Dec 11, 2010 at 3:06 AM Post #2 of 137
If someone on these forums believes he or she knows all of the biological and electrical aspects involved in reproduction and interpretation of sound then you can kindly dismiss them with a nod and a smile.
 
How can we understand sound in entirety when we are still guessing at nerve networks and how the brain processes information? We certainly don't know how to make Plato's driver either; if we did there wouldn't be more than one company making the 'perfect' driver.
 
Dave
 
Dec 11, 2010 at 12:01 PM Post #3 of 137
You will get clear results with an F1 car, it will go faster around a circuit. The same is not true of audio, that is too subjective as to what is better. My experience is that different is often presented as better. And we will also struggle to agree on what is different. That is why subjective opinion is usually such a fail. With regards to cables, we do know all there is to know. With regards to the mind and hearing music, that is the dark area. We should look there to explain cable differences.
 
Dec 11, 2010 at 1:09 PM Post #4 of 137
Quote:
Do we really know all there is to 'sound science'?  Including the biological and electrical aspects?

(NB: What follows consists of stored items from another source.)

(** C31.  Every open protective order is covered or flagged.  The integrity
    pass keeps the rows in place, leaves every other row as it is, and an open
    close-only protective order comes out unchanged exactly when the current
    position, on the closing side, covers the whole remaining quantity (up to the code's tolerance of 1e-9);
    otherwise it stays open and cancellable but not modifiable, is critical,
    and carries the quantity that would overshoot the position and, when the
    position covers part of it, the quantity to reduce to. *)
Theorem protective_orders_covered_or_flagged g4 pos now views i view :
  views !! i = Some view ->
  exists row, reconcileFlatPositionProtectiveOrders g4 views (Some pos) now !! i = Some row /\
    List.length (reconcileFlatPositionProtectiveOrders g4 views (Some pos) now) = List.length views /\
    let current := positionQuantityForOrderView pos view in
    let remaining := orderViewRemainingQuantity view in
    if v_Open view && orderViewIsCloseProtective view
    then (covered view current remaining /\ row = view) \/
         (~ covered view current remaining /\ graded view row current remaining)
    else row = view.
Proof.
  intros Hi. exists (reconcileProtectiveRow g4 pos now view).
  split; [by apply (map_lookup_Some_2 _ _ _ _ Hi) || (cbn; by rewrite list_lookup_fmap, Hi)|].
  split; [apply length_map|]. intros current remaining.
  destruct (v_Open view) eqn:Ho, (orderViewIsCloseProtective view) eqn:Hp; cbn [andb];
    try (unfold reconcileProtectiveRow; by rewrite Ho, ?Hp).
  destruct (orderViewActionCanCloseQuantity view current remaining) eqn:Hc.
  - left. split; [by apply can_close_covered|]. unfold reconcileProtectiveRow. rewrite Ho, Hp. cbn [negb orb].
    fold current remaining. by rewrite Hc.
  - right. assert (Hn : ~ covered view current remaining) by (rewrite <- can_close_covered; by rewrite Hc).
    split; [done|]. apply (mismatch_graded g4 pos now view Ho Hp Hc).
Qed.

Definition trail_row : OrderView :=
  zero_OrderView <| v_OrderRef := "canary-5" |> <| v_Symbol := "AAPL" |> <| v_SecType := "STK" |>
    <| v_Action := "SELL" |> <| v_OrderType := OrderTypeTRAIL |> <| v_OpenClose := "C" |>
    <| v_Quantity := f_of_Z 100 |> <| v_Open := true |> <| v_CancelEligible := true |>.
Definition held_40 : PositionsResult :=
  mkPositions 7 [mkPositionView "AAPL" "STOCK" 0 "" "USD" "AAPL" "" (f_of_Z 40) "" "" f0] [].
(** validateModifyTrailDraft *)
Definition validateModifyTrailDraft (orderType : string) (draft : OrderDraft) : wres unit :=
  if dr_LimitPrice draft <>f f0 then bad "order modify TRAIL draft must not include limit_price"
  else
    match dr_Trail draft with
    | None => bad "order modify requires trail fields for TRAIL orders"
    | Some trail =>
        let percent := t_TrailingPercent trail in
        let amount := t_TrailingAmount trail in
        if Bool.eqb (present percent) (present amount)
        then bad "order modify trail requires exactly one of trailing_percent or trailing_amount"
        else if match percent with Some p => negb (positiveFinite p) | None => false end
        then bad "order modify trailing_percent must be positive"
        else if match amount with Some a => negb (positiveFinite a) | None => false end
        then bad "order modify trailing_amount must be positive"
        else if negb (positiveFinite (t_InitialStopPrice trail))
        then bad "order modify requires a positive initial stop price"
        else if orderType =s OrderTypeTRAIL then
          if present (t_LimitOffset trail) then bad "order modify TRAIL draft must not include limit_offset" else Ok tt
        else if orderType =s OrderTypeTRAILLIMIT then
          if match t_LimitOffset trail with Some o => negb (positiveFinite o) | None => true end
          then bad "order modify TRAIL LIMIT draft requires positive limit_offset" else Ok tt
        else Ok tt
    end.

(** One "cannot change" comparison of validateModifyContractRouting. *)
Definition routingDiffers (a b : string) : bool := (a <>s "") && (b <>s "") && negb (EqualFold a b).

Definition validateModifyContractRouting (view : OrderView) (c : ContractParams) : wres unit :=
  if routingDiffers (v_Exchange view) (cp_Exchange c) then bad "order modify cannot change exchange"
  else if routingDiffers (v_PrimaryExch view) (cp_PrimaryExch c) then bad "order modify cannot change primary exchange"
  else if routingDiffers (v_Currency view) (cp_Currency c) then bad "order modify cannot change currency"
  else if routingDiffers (v_LocalSymbol view) (cp_LocalSymbol c) then bad "order modify cannot change local symbol"
  else if routingDiffers (v_TradingClass view) (cp_TradingClass c) then bad "order modify cannot change trading class"
  else Ok tt.

(** modifyContractForView: the open order's contract, whatever was asked; only
    the request's market and tick hints survive. *)
Definition modifyContractForView (view : OrderView) (c : ContractParams) : ContractParams :=
  mkContractParams (v_ConID view) (v_Symbol view) (v_SecType view) (cp_Market c) (v_Exchange view) (v_PrimaryExch view)
    (v_Currency view) (v_LocalSymbol view) (v_TradingClass view) (v_Expiry view) (v_Strike view)
    (v_Right view) (v_Multiplier view) (cp_MinTick c).

(** The most a replacement may ask for. *)
Definition modifyMaxQuantity (view : OrderView) : float64 :=
  let maxQty := v_Remaining view in
  let maxQty := if maxQty <=f f0 then fsub (v_Quantity view) (v_Filled view) else maxQty in
  if maxQty <=f f0 then v_Quantity view else maxQty.
(** ** Package math *)

Definition Sqrt (x : float64) : float64 := SFsqrt f_prec f_emax x.

(** The loop of math.Pow over the bits of a non-negative integer exponent. *)
Fixpoint powLoop (bits : positive) (x1 : float64) (xe : Z) (a1 : float64) (ae : Z) : float64 * Z :=
  let '(a1', ae') := match bits with xO _ => (a1, ae) | _ => (fmul a1 x1, ae + xe) end in
  let sq := fmul x1 x1 in
  let '(x1', xe') := if sq <f f_const 1 2 then (fadd sq sq, 2 * xe - 1) else (sq, 2 * xe) in
  match bits with
  | xH => (a1', ae')
  | xO rest | xI rest => powLoop rest x1' xe' a1' ae'
  end.

(** math.Pow(x, float64(n)) for a finite positive [x] and [0 <= n < 4096], where
    the loop's overflow exit is not taken. *)
Definition powInt (x : float64) (n : Z) : float64 :=
  match n with
  | Zpos p =>
      if n =? 1 then x
      else if x =f f_of_Z 1 then f_of_Z 1
      else
        let '(x1, xe) := SFfrexp f_prec f_emax x in
        let '(a1, ae) := powLoop p x1 xe (f_of_Z 1) 0 in
        SFldexp f_prec f_emax a1 ae
  | _ => f_of_Z 1
  end.

(** ** The rule's numbers *)

Definition WindowCloses : nat := 253.
Definition TrendMonths : nat := 10.
Definition EWMASpan : Z := 63.
Definition VolFloor : float64 := f_const 15 100.
Definition AnnualDays : float64 := f_of_Z 252.
Definition JumpPct : float64 := f_of_Z 8.
Definition SigmaMin : float64 := f_const 5 100.
Definition SigmaMax : float64 := f_of_Z 1.
Definition coreSymbol : string := "IBCF".

Record Trend := mkTrend { tr_ID : string; tr_Months : nat }.
Definition TrendSMA10 : Trend := mkTrend "trend-sma10m" TrendMonths.
Definition Trends : list Trend := [TrendSMA10].
Definition FindTrend (id : string) : option Trend := List.find (fun t => tr_ID t =s id) Trends.

Definition StatusOK : string := "ok".
Definition StatusHold : string := "hold".
Definition StatusNotLive : string := "not_live".

Definition BindingEWMA : string := "ewma".
Definition Binding252 : string := "252".
Definition BindingFloor : string := "floor".

Record Signal := mkSignal {
  sg_Status : string; sg_Reason : string; sg_Decision : string; sg_WindowFrom : string; sg_MonthEnds : list string;
  sg_MonthEndCloses : list float64; sg_Close : float64; sg_SMA10 : float64; sg_TrendOn : bool; sg_SigmaEWMA : float64;
  sg_Sigma252 : float64; sg_Sigma : float64; sg_Binding : string; sg_Digest : string
}.
#[global] Instance Signal_eta : Eta Signal := fun s =>
  mkSignal (sg_Status s) (sg_Reason s) (sg_Decision s) (sg_WindowFrom s) (sg_MonthEnds s) (sg_MonthEndCloses s)
    (sg_Close s) (sg_SMA10 s) (sg_TrendOn s) (sg_SigmaEWMA s) (sg_Sigma252 s) (sg_Sigma s) (sg_Binding s) (sg_Digest s).

Record Window := mkWindow { wi_Dates : list string; wi_Closes : list float64 }.
Record Series := mkSeries { se_Dates : list string; se_Closes : list float64 }.

(** ** Months *)

(** month *)
Definition month (date : string) : string := if Nat.ltb (String.length date) 7 then date else String.substring 0 7 date.

(** MonthEnds *)
Fixpoint MonthEnds (sessions : list string) : list string :=
  match sessions with
  | [] => []
  | d :: rest =>
      match rest with
      | [] => [d]
      | next :: _ => if month next <>s month d then d :: MonthEnds rest else MonthEnds rest
      end
  end.

(** [s[len(s)-n:]] *)
Definition lastN {A} (n : nat) (l : list A) : list A := drop (List.length l - n) l.

(** The index of the first element equal to [d]. *)
Fixpoint indexOf (d : string) (l : list string) : option nat :=
  match l with
  | [] => None
  | x :: rest => if x =s d then Some O else match indexOf d rest with Some i => Some (S i) | None => None end
  end.

(** ** Volatility *)

(** SigmaEWMA *)
Definition SigmaEWMA (r : list float64) : float64 :=
  let n := Z.of_nat (List.length r) in
  if n <? EWMASpan then f0
  else
    let alpha := fdiv (f_of_Z 2) (f_of_Z (EWMASpan + 1)) in
    let base := fsub (f_of_Z 1) alpha in
    let w := imap (fun i _ => powInt base (n - 1 - Z.of_nat i)) r in
    let wr := combine w r in
    let '(sw, sw2, swx) :=
      fold_left (fun '(sw, sw2, swx) '(w, x) => (fadd sw w, fadd sw2 (fmul w w), fadd swx (fmul w x))) wr (f0, f0, f0) in
    let mean := fdiv swx sw in
    let ss := fold_left (fun ss '(w, x) => let d := fsub x mean in fadd ss (fmul (fmul w d) d)) wr f0 in
    let biased := fdiv ss sw in
    Sqrt (fmul (fdiv (fmul (fmul biased sw) sw) (fsub (fmul sw sw) sw2)) AnnualDays).

(** SigmaSample *)
Definition SigmaSample (r : list float64) : float64 :=
  let n := Z.of_nat (List.length r) in
  if n <? 2 then f0
  else
    let mean := fdiv (fold_left fadd r f0) (f_of_Z n) in
    let ss := fold_left (fun ss v => fadd ss (fmul (fsub v mean) (fsub v mean))) r f0 in
    Sqrt (fmul (fdiv ss (f_of_Z (n - 1))) AnnualDays).

(** ** The month's signal *)

(** The closes by date; a later entry of the same date wins. *)
Definition closesByDate (dates : list string) (closes : list float64) : gmap string float64 :=
  fold_left (fun m '(d, c) => <[d := c]> m) (combine dates closes) ∅.

(** The window's closes, or why there are none. *)
Fixpoint windowCloses (byDate : gmap string float64) (window : list string) : result string (list float64) :=
  match window with
  | [] => Ok []
  | d :: rest =>
      match byDate !! d with
      | None => Err (say ["no close on "; d])
      | Some c =>
          if negb (c >f f0) || IsInf c then Err (say ["no usable close on "; d])
          else let? cs := windowCloses byDate rest in Ok (c :: cs)
      end
  end.

Fixpoint dailyReturns (closes : list float64) : list float64 :=
  match closes with
  | a :: ((b :: _) as rest) => fsub (fdiv b a) (f_of_Z 1) :: dailyReturns rest
  | _ => []
  end.

Definition bindingOf (ewma sample : float64) : string :=
  if mathMax ewma sample <f VolFloor then BindingFloor else if ewma >=f sample then BindingEWMA else Binding252.

Section Evaluator.
(** DigestFor's SHA-256 over the label and the window. *)
Context (DigestFor : string -> Window -> string).

Definition heldSignal (status reason decision : string) : Signal :=
  mkSignal status reason decision "" [] [] f0 f0 false f0 f0 f0 "" "".
(** The regime gate is its documented rule.  Each of the three readings
    counts exactly when its latest readable close is at most the stale limit
    old and the history holds a run of confirm_closes consecutive readable
    closes that are on, later than every such run that is off: a single close
    never flips a reading, a missing close never counts as one, and the state
    does not depend on anything but the history.  Three readings give state on
    at 100 percent, two give half at the owner's scale, fewer give off at zero.
    And no bar dated after the last completed session is read. *)
Theorem gate_is_its_confirmed_readings i p :
  let cal := gi_Calendar i in
  let session := default "" (last cal) in
  let reads := [trendReader (gi_SPY i) session; breadthReader (gi_Breadth i) (gp_BreadthMinPct p);
                averageReader (gi_HYG i) session GateCreditDays] in
  let g := MeasureGate i p in
  Forall2 (fun r read => gr_On r = true <-> readingCounts cal p read) (ga_Readings g) reads /\
  (ga_State g, ga_ScalePct g) =
    match List.length (List.filter gr_On (ga_Readings g)) with
    | 3%nat => (GateOn, f_of_Z 100) | 2%nat => (GateHalf, gp_HalfScalePct p) | _ => (GateOff, f0)
    end /\
  g = MeasureGate (mkGateInput cal (upTo session (gi_SPY i)) (upTo session (gi_HYG i)) (gi_Breadth i)) p.
Proof.
  cbv zeta. split_and!.
  - unfold MeasureGate. cbn [ga_Readings]. unfold gateReadings. repeat (apply List.Forall2_cons; [apply gate_walk_counts|]). apply List.Forall2_nil.
  - unfold MeasureGate. cbn [ga_State ga_ScalePct ga_Readings]. generalize (List.length (List.filter gr_On (gateReadings i p))).
    by intros [|[|[|[|n]]]].
  - unfold MeasureGate, gateReadings. cbn [gi_Calendar gi_SPY gi_HYG gi_Breadth].
    unfold trendReader, averageReader. by rewrite !seriesTo_upTo.
Qed.

(** Breadth readings of six sessions, confirmed by two closes. *)
Definition breadth_ex (l : list Z) : gateReader := fun d =>
  match indexOf d ["1"; "2"; "3"; "4"; "5"; "6"] with
  | Some i => match l !! i with Some v => Ok (f_of_Z v >f f_of_Z 50, f_of_Z v, f_of_Z 50) | None => Err "none" end
  | None => Err "none"
  end.
Definition params_ex : GateParams := mkGateParams (f_of_Z 50) (f_of_Z 50) 3 2.

(** One close under the level does not turn the reading off; two do. *)
Example one_close_is_pending :
  let r := gateWalk GateBreadth ["1"; "2"; "3"; "4"; "5"; "6"] params_ex (breadth_ex [60; 61; 40; 62; 63; 41]) in
  (gr_On r, gr_Pending r, gr_Since r) = (true, true, "2").
Proof. vm_compute. reflexivity. Qed.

Audio "science" may not know everything, but it knows an awful lot. Especially the electrical aspects of fidelity such as amplifiers and A/D/A converters. Speakers and headphones and microphones are in some ways more complex, and no one design can solve all the problems. Microphones are the simplest, and closest to "perfect" of the transducers. For example, a condenser microphone with a very small diaphragm can be extremely flat with very low distortion. But the small diaphragm size reduces the signal to noise ratio. Larger diaphragms have more output, but that introduces other problems. Loudspeakers have even more trade-offs. So it's not so much whether all is known or not, but finding the best trade-offs between audio fidelity, size, and cost.
 
--Ethan
 
Dec 11, 2010 at 1:58 PM Post #5 of 137
I don't know if an engine is a good analogy.  There's a lot of work on those to increase output, lower weight, make more efficient, and any number of goals.  No one knows where the limits are or what else is possible.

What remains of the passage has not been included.